### Your goal
List each line of the data that holds the string "assumption", please.
--- START ---
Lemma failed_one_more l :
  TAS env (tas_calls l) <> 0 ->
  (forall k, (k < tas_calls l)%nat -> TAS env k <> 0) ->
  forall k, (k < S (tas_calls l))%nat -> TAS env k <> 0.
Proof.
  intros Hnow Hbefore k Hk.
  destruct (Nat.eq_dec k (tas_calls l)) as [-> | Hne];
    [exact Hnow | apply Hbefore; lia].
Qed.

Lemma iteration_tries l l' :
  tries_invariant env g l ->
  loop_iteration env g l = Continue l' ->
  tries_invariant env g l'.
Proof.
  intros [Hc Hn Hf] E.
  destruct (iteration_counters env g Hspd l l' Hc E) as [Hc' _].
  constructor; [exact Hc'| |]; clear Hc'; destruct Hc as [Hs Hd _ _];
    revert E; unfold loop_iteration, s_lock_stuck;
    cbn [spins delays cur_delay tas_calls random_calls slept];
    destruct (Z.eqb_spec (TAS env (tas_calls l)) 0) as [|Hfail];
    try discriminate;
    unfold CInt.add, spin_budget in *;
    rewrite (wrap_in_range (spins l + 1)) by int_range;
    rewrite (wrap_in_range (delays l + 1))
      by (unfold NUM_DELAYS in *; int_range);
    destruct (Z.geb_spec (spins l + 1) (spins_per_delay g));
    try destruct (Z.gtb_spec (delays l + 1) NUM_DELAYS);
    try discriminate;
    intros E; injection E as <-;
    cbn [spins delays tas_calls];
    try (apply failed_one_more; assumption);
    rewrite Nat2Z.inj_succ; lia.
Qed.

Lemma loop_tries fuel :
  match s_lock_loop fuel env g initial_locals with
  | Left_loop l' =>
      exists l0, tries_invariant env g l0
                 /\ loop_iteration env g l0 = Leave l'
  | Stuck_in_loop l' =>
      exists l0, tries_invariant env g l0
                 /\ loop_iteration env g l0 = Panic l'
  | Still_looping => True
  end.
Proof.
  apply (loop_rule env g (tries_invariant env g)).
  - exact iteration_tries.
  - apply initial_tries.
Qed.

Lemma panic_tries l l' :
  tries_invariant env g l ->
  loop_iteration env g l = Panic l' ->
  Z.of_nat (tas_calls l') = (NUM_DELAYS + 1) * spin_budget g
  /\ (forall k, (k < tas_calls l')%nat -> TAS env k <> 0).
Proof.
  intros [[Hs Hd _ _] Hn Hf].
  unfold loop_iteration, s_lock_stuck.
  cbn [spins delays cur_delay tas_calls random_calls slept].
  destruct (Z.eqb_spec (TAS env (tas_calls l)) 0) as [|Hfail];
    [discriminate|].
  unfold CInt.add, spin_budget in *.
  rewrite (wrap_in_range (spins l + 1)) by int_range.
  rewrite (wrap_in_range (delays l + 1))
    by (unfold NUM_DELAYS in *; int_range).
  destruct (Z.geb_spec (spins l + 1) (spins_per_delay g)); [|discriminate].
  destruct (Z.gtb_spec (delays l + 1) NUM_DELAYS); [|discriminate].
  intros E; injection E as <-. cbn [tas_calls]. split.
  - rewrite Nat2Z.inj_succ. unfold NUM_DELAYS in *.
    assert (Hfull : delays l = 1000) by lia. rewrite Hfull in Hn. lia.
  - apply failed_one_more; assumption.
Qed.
--- END ---
### Result of this task
    try (apply failed_one_more; assumption);
  - apply failed_one_more; assumption.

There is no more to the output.